A traumatic brain injury is any trauma to the head that results in a change to mental status. If the patient was knocked out or “saw stars,” had their “bell rung,” etc., they have a TBI. Full stop. There is no such thing as a “possible” TBI. It either is, or it isn’t.
A traumatic brain injury is the same thing as a concussion. Boxers, football players, and people in impact sports experience these not infrequently.
The change in mental status could be full unconsciousness for several minutes or as subtle as confusion and disorientation. Patients may experience amnesia.
Treatment of a TBI is mainly supportive care. They do not necessarily need to go to a hospital, but we need to monitor them for at least twenty-four hours (remember peak swelling occurs in 24 hours).
We become more concerned with a TBI, and consider it SERIOUS, when the patient has persistent disorientation, cannot retain new memories, has a history of previous TBI (especially in the last six months), has a fracture of the skull, or the mechanism was with something that was either fast-moving or large (or both). Also, any signs of increased intracranial pressure are considered SERIOUS.
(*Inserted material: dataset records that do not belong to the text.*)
Lemma month_suffix_facts (m m' : Z) :
  1 <= m <= 12 -> 1 <= m' <= 12 ->
  String.length (month_suffix m) = 3%nat /\
  (month_suffix m = month_suffix m' -> m = m').
Proof.
  intros Hm Hm'.
  assert (Hall :
            forallb (fun a =>
                       (String.length (month_suffix a) =? 3)%nat &&
                       forallb (fun b =>
                                  implb (String.eqb (month_suffix a)
                                                    (month_suffix b))
                                        (a =? b))
                               [1; 2; 3; 4; 5; 6; 7; 8; 9; 10; 11; 12])
                    [1; 2; 3; 4; 5; 6; 7; 8; 9; 10; 11; 12] = true)
    by (vm_compute; reflexivity).
  rewrite forallb_forall in Hall.
  specialize (Hall m (month_in_1_12 m Hm)).
  apply andb_true_iff in Hall. destruct Hall as (Hlen & Hinj).
  split; [apply Nat.eqb_eq, Hlen |].
  intros Heq. rewrite forallb_forall in Hinj.
  specialize (Hinj m' (month_in_1_12 m' Hm')).
  rewrite Heq, String.eqb_refl in Hinj. apply Z.eqb_eq, Hinj.
Qed.

Lemma month_label_suffix (y m : Z) :
  month_label y m = (str_int y ++ month_suffix m)%string.
Proof.
  unfold month_label, month_suffix. destruct (m <? 10); reflexivity.
Qed.

(** X6: for a four-digit year and a month from 1 to 12 the label has seven
    characters, the year's four digits then a hyphen then two digits, and two
    labels are equal only for the same year and month: the months of a range
    never share a key of the result. *)
Theorem month_labels_are_distinct (y m y' m' : Z) :
  1000 <= y <= 9999 -> 1 <= m <= 12 ->
  1000 <= y' <= 9999 -> 1 <= m' <= 12 ->
  String.length (month_label y m) = 7%nat /\
  substring 0 4 (month_label y m) = str_int y /\
  String.get 4 (month_label y m) = Some "-"%char /\
  (month_label y m = month_label y' m' -> y = y' /\ m = m').
Proof.
  intros Hy Hm Hy' Hm'.
  pose proof (year_text_length y Hy) as Hlen.
  pose proof (year_text_length y' Hy') as Hlen'.
  destruct (month_suffix_facts m m' Hm Hm') as (Hslen & Hsinj).
  rewrite !month_label_suffix.
  repeat split.
  - rewrite string_length_app, Hlen, Hslen. reflexivity.
  - rewrite <- Hlen. clear. induction (str_int y) as [| c s IH]; cbn.
    + destruct (month_suffix m); reflexivity.
    + rewrite IH. reflexivity.
  - replace 4%nat with (0 + String.length (str_int y))%nat by (rewrite Hlen; reflexivity).
    rewrite <- String.append_correct2.
    unfold month_suffix. destruct (m <? 10); reflexivity.
  - apply str_int_inj.
    apply (append_inj _ _ (month_suffix m) (month_suffix m')); congruence.
  - apply Hsinj.
    apply (append_inj (str_int y) (str_int y')); congruence.
Qed.

Lemma month_labels_are_distinct_witness :
  String.length (month_label 2016 1) = 7%nat /\
  substring 0 4 (month_label 2016 1) = str_int 2016 /\
  String.get 4 (month_label 2016 1) = Some "-"%char /\
  (month_label 2016 1 = month_label 2016 12 -> 2016 = 2016 /\ 1 = 12).
Proof.
  apply (month_labels_are_distinct 2016 1 2016 12); lia.
Defined.

(** ** The reshaper stores every table on the rows of its month *)

Lemma scatter_read (mask : list bool) (old values : list cell) :
  List.length old = List.length mask ->
  List.length values = count_true mask ->
  boolean_index (scatter mask old values) mask = values.
Proof.
  revert old values. induction mask as [| b mask IH]; intros old values Ho Hv.
  - destruct values; [| discriminate]. destruct old; reflexivity.
  - destruct old as [| x old]; [discriminate |]. injection Ho as Ho.
    destruct b.
    + destruct values as [| v values]; [discriminate |].
      injection Hv as Hv. cbn. f_equal. apply IH; assumption.
    + cbn. apply IH; assumption.
Qed.

Lemma scatter_apart (p p' : Z -> bool) (idx : list Z) (old values : list cell) :
  (forall t, In t idx -> p t = true -> p' t = true -> False) ->
  boolean_index (scatter (map p' idx) old values) (map p idx) =
  boolean_index old (map p idx).
Proof.
  revert old values. induction idx as [| t idx IH]; intros old values Hapart.
  - destruct old; reflexivity.
  - assert (Hrest : forall t', In t' idx -> p t' = true -> p' t' = true -> False).
    { intros t' Hin. apply Hapart. right; exact Hin. }
    destruct old as [| x old]; [cbn; destruct (p' t); reflexivity |].
    cbn [map]. destruct (p' t) eqn:Hp'.
    + destruct (p t) eqn:Hp; [exfalso; eapply Hapart; [left |..]; eauto |].
      destruct values; cbn; apply IH, Hrest.
    + cbn. destruct (p t); [f_equal |]; apply IH, Hrest.
Qed.

Lemma dict_get_update (g : list cell -> list cell) (cols : list (Z * list cell))
  (site' site : Z) :
  dict_get Z.eqb
    (map (fun c => if fst c =? site' then (fst c, g (snd c)) else c) cols) site =
  if site' =? site then option_map g (dict_get Z.eqb cols site)
  else dict_get Z.eqb cols site.
Proof.
  induction cols as [| [l v] cols IH]; cbn [map dict_get fst snd].
  - destruct (site' =? site); reflexivity.
  - destruct (l =? site') eqn:Hl; cbn [dict_get fst snd].
    + apply Z.eqb_eq in Hl. subst l.
      destruct (site' =? site); [reflexivity | exact IH].
    + destruct (l =? site) eqn:Hs; [| exact IH].
      apply Z.eqb_eq in Hs. subst l. rewrite Z.eqb_sym, Hl. reflexivity.
Qed.

Lemma dict_get_app_some {V : Type} (d d' : list (Z * V)) (k : Z) (v : V) :
  dict_get Z.eqb d k = Some v -> dict_get Z.eqb (d ++ d') k = Some v.
Proof.
  induction d as [| [k0 v0] d IH]; cbn [app dict_get]; [discriminate |].
  destruct (k0 =? k); [trivial | exact IH].
Qed.

Lemma dict_get_app_none {V : Type} (d d' : list (Z * V)) (k : Z) :
  dict_get Z.eqb d k = None -> dict_get Z.eqb (d ++ d') k = dict_get Z.eqb d' k.
Proof.
  induction d as [| [k0 v0] d IH]; cbn [app dict_get]; [reflexivity |].
  destruct (k0 =? k); [discriminate | exact IH].
Qed.

Lemma dict_get_label (cols : list (Z * list cell)) (site : Z) :
  existsb (Z.eqb site) (map fst cols) = false ->
  dict_get Z.eqb cols site = None.
Proof.
  induction cols as [| [l v] cols IH]; cbn; [reflexivity |].
  intros H. apply orb_false_iff in H. destruct H as (H1 & H2).
  rewrite Z.eqb_sym, H1. apply IH, H2.
Qed.

(** What [loc_set] tells when it returns. *)
Lemma loc_set_cases (f f' : frame) (month : string) (site : Z)
  (values : list cell) :
  loc_set f month site values = Some f' ->
  List.length values = count_true (map (in_period month) (index f)) /\
  index f' = index f /\
  ((existsb (Z.eqb site) (labels f) = true /\
    columns f' =
    map (fun c => if fst c =? site
                  then (fst c, scatter (map (in_period month) (index f))
                                       (snd c) values)
                  else c) (columns f)) \/
   (existsb (Z.eqb site) (labels f) = false /\
    columns f' =
    columns f ++
    [(site, scatter (map (in_period month) (index f))
                    (repeat nan (List.length (index f))) values)])).
Proof.
  unfold loc_set.
  destruct (count_true _ =? 0)%nat; [discriminate |].
  destruct (List.length values =? count_true _)%nat eqn:Hlen; [| discriminate].
  apply Nat.eqb_eq in Hlen. cbn [negb].
  destruct (existsb (Z.eqb site) (labels f)); intros [= <-]; cbn;
    repeat split; auto.
Qed.

Lemma loc_set_rectangular (f f' : frame) (month : string) (site : Z)
  (values : list cell) :
  rectangular f -> loc_set f month site values = Some f' -> rectangular f'.
Proof.
  intros Hrect Hset.
  destruct (loc_set_cases _ _ _ _ _ Hset) as (_ & Hidx & [[_ Hc] | [_ Hc]]);
    unfold rectangular in *; rewrite Hc, Hidx, Forall_forall in *.
  - intros c Hin. apply in_map_iff in Hin. destruct Hin as (c0 & <- & Hc0).
    specialize (Hrect _ Hc0). destruct (fst c0 =? site); cbn;
      [rewrite scatter_length |]; exact Hrect.
  - intros c Hin. apply in_app_or in Hin. destruct Hin as [Hin | [<- | []]].
    + apply Hrect, Hin.
    + cbn. rewrite scatter_length. apply repeat_length.
Qed.
Lemma init_invariant : sender_invariant init.
Proof. split; [intros d []|intros i f Hl; discriminate]. Qed.

Lemma oversized_not_empty f : MAX_UDP_PACKET_SIZE < len f -> truthy_str (Some f) = true.
Proof.
  intros Hl. destruct f; [|reflexivity].
  unfold MAX_UDP_PACKET_SIZE, len in Hl. cbn in Hl. lia.
Qed.

(** C8: whatever the streamer has been through, every datagram it
    handed to the socket is a whole frame read from the buffer of at
    most 65507 bytes; and a worker holding a longer frame sends
    nothing, goes back to the head of its loop alive, and, a target
    being set, logs the warning. *)
Theorem oversized_frame_dropped acts :
  let v := run_video acts init in
  datagrams_whole v
  /\ forall me f send,
       threads v !! me = Some (W_frame (Some f)) ->
       MAX_UDP_PACKET_SIZE < len f ->
       let r := _stream_worker me send v in
       result_of r = OK tt
       /\ udp_sent (state_of r) = udp_sent v
       /\ threads (state_of r) = <[me := W_head]> (threads v)
       /\ is_alive me (state_of r) = true
       /\ running (state_of r) = running v
       /\ (address_set (target_ip v) -> port_set (target_port v) ->
           trace_of r = [oversize_warning]).
Proof.
  cbv zeta. split; [apply run_video_invariant, init_invariant|].
  generalize (run_video acts init). intros v me f send Hme Hlen.
  pose proof (oversized_not_empty f Hlen) as Hf.
  assert (Hlt : (MAX_UDP_PACKET_SIZE <? len f) = true) by (apply Z.ltb_lt; exact Hlen).
  assert (Hal : is_alive me (set_threads (<[me:=W_head]> (threads v)) v) = true).
  { unfold is_alive. cbn. rewrite list_lookup_insert_eq; [reflexivity|].
    apply lookup_lt_is_Some. eauto. }
  unfold _stream_worker. cbv beta delta [bind gets]. cbn. rewrite Hme. cbn.
  cbn in Hf. rewrite Hf. cbn.
  destruct (truthy_str (target_ip v)) eqn:Hi; cbn.
  - destruct (truthy_int (target_port v)) eqn:Hp; cbn.
    + rewrite Hlt. cbn. repeat split; auto.
    + repeat split; auto. intros _ Hp'. apply truthy_int_set in Hp'. congruence.
  - repeat split; auto. intros Hi' _. apply truthy_str_set in Hi'. congruence.
Qed.

(** A step of a worker returns, waits for nothing and leaves
    [running] alone. *)
Lemma _stream_worker_quiet me send v :
  let r := _stream_worker me send v in
  result_of r = OK tt /\ wait_budget (trace_of r) = 0
  /\ running (state_of r) = running v.
Proof.
  unfold _stream_worker. worker_cases; auto.
Qed.
(* ===== verification/_CoqProject ===== *)
-Q . S2P
Prelude.v
Bus.v
Rcc.v
Can.v
Tim.v
MiscLib.v
Adc.v
SysTimer.v
Usart.v
Debug.v
Dump.v
HidApp.v
Assert.v
(** ** Concrete register files and parameters *)

(** TIM1 after reset: every register 0 but the auto-reload 0xFFFF. *)
Definition tim1_reset : TIM_TypeDef := mkTIM 0 0 0 0 0 0 0 0 0xFFFF 0 0 0 0 0 0 0 0.

(** PWM mode 1, both outputs enabled, active low, idle high. *)
Definition pwm1_example : TIM_OCInitTypeDef := {|
  TIM_OCMode := 0x0060; TIM_OutputState := TIM_OutputState_Enable;
  TIM_OutputNState := TIM_OutputNState_Enable; TIM_Pulse := 500;
  TIM_OCPolarity := TIM_OCPolarity_Low; TIM_OCNPolarity := 0;
  TIM_OCIdleState := TIM_OCIdleState_Set; TIM_OCNIdleState := 0 |}.

(** Prescaler 72, center-aligned mode 1, period 1000, CKD/2, RCR 3. *)
Definition timebase_example : TIM_TimeBaseInitTypeDef := {|
  TIM_Prescaler := 71; TIM_CounterMode := 0x0020; TIM_Period := 999;
  TIM_ClockDivision := 0x0100; TIM_RepetitionCounter := 3 |}.


(** ** Witnesses *)

Lemma TIM_OCInit_refines_witness :
  in_width tim1_reset = true /\ oc_params_ok Ch1 TIM1 pwm1_example = true /\
  final (TIM_OCInit Ch1 TIM1 pwm1_example) tim1_reset = oc_spec Ch1 TIM1 pwm1_example tim1_reset.
Proof.
  split; [vm_compute; reflexivity|]. split; [vm_compute; reflexivity|].
  apply TIM_OCInit_refines; [vm_compute; reflexivity | vm_compute; reflexivity |].
  intros [H|H]; discriminate.
Defined.

Lemma TIM_OC5Init_idle_misplaced_witness :
  Z.testbit (CR2 (final (TIM_OC5Init TIM1 pwm1_example) tim1_reset)) 24 = true.
Proof.
  apply (TIM_OC5Init_idle_misplaced TIM1 pwm1_example tim1_reset);
    [vm_compute; reflexivity | reflexivity | reflexivity].
Defined.

Lemma TIM_OC6Init_idle_dropped_witness :
  CR2 (final (TIM_OC6Init TIM8 pwm1_example) tim1_reset) = clear_bits 0 TIM_CR2_OIS6.
Proof.
  apply (TIM_OC6Init_idle_dropped TIM8 pwm1_example tim1_reset);
    vm_compute; reflexivity.
Defined.

Lemma TIM_TimeBaseInit_spec_witness :
  EGR (final (TIM_TimeBaseInit TIM1 timebase_example) tim1_reset) = TIM_PSCReloadMode_Immediate.
Proof.
  apply (TIM_TimeBaseInit_spec TIM1 timebase_example tim1_reset);
    vm_compute; reflexivity.
Defined.

Lemma TIM_CR1_flag_setters_witness :
  Z.testbit (CR1 (final (TIM_Cmd 1) tim1_reset)) 0 = true.
Proof.
  apply (TIM_CR1_flag_setters tim1_reset 1 0); [vm_compute; reflexivity | lia].
Defined.

Lemma TIM_CR1_field_setters_witness :
  CR1 (final (TIM_SetClockDivision 0x0200) tim1_reset) = ins 0 0x300 0x0200.
Proof.
  destruct (TIM_CR1_field_setters tim1_reset 0x0200) as [_ [H _]]; [vm_compute; reflexivity|].
  apply H. vm_compute. reflexivity.
Defined.

End Tim.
There is an old myth that you cannot let a person with a TBI go to sleep. This myth is absolutely false. They can and should be allowed to sleep. Patients with severe TBIs are frequently induced into a coma in the hospital. The caveat is that there needs to be someone awake with them the entire time—YOU don’t get to sleep. The reason is that if they start having signs of increased intracranial pressure, or changes to mental status, they may not be able to manage their airway. Since vomiting is a risk, we need to make sure the patient does not aspirate anything they may throw up. The reality is that if they start having increased intracranial pressure, they will more than likely have a severe headache and will not be able to sleep anyway.
DO NOT give pain medications to a patient with TBI. No aspirin. No Ibuprofen. We do not want to mask symptoms of acute pain here, and we do not want to increase the potential for bleeding.
A TBI may, or may not, result in increasing intracranial pressure (ICP), which we will discuss next. We will always anticipate increasing ICP with a TBI. The more severe the mechanism, the more likely the patient will have swelling from the damaged tissue.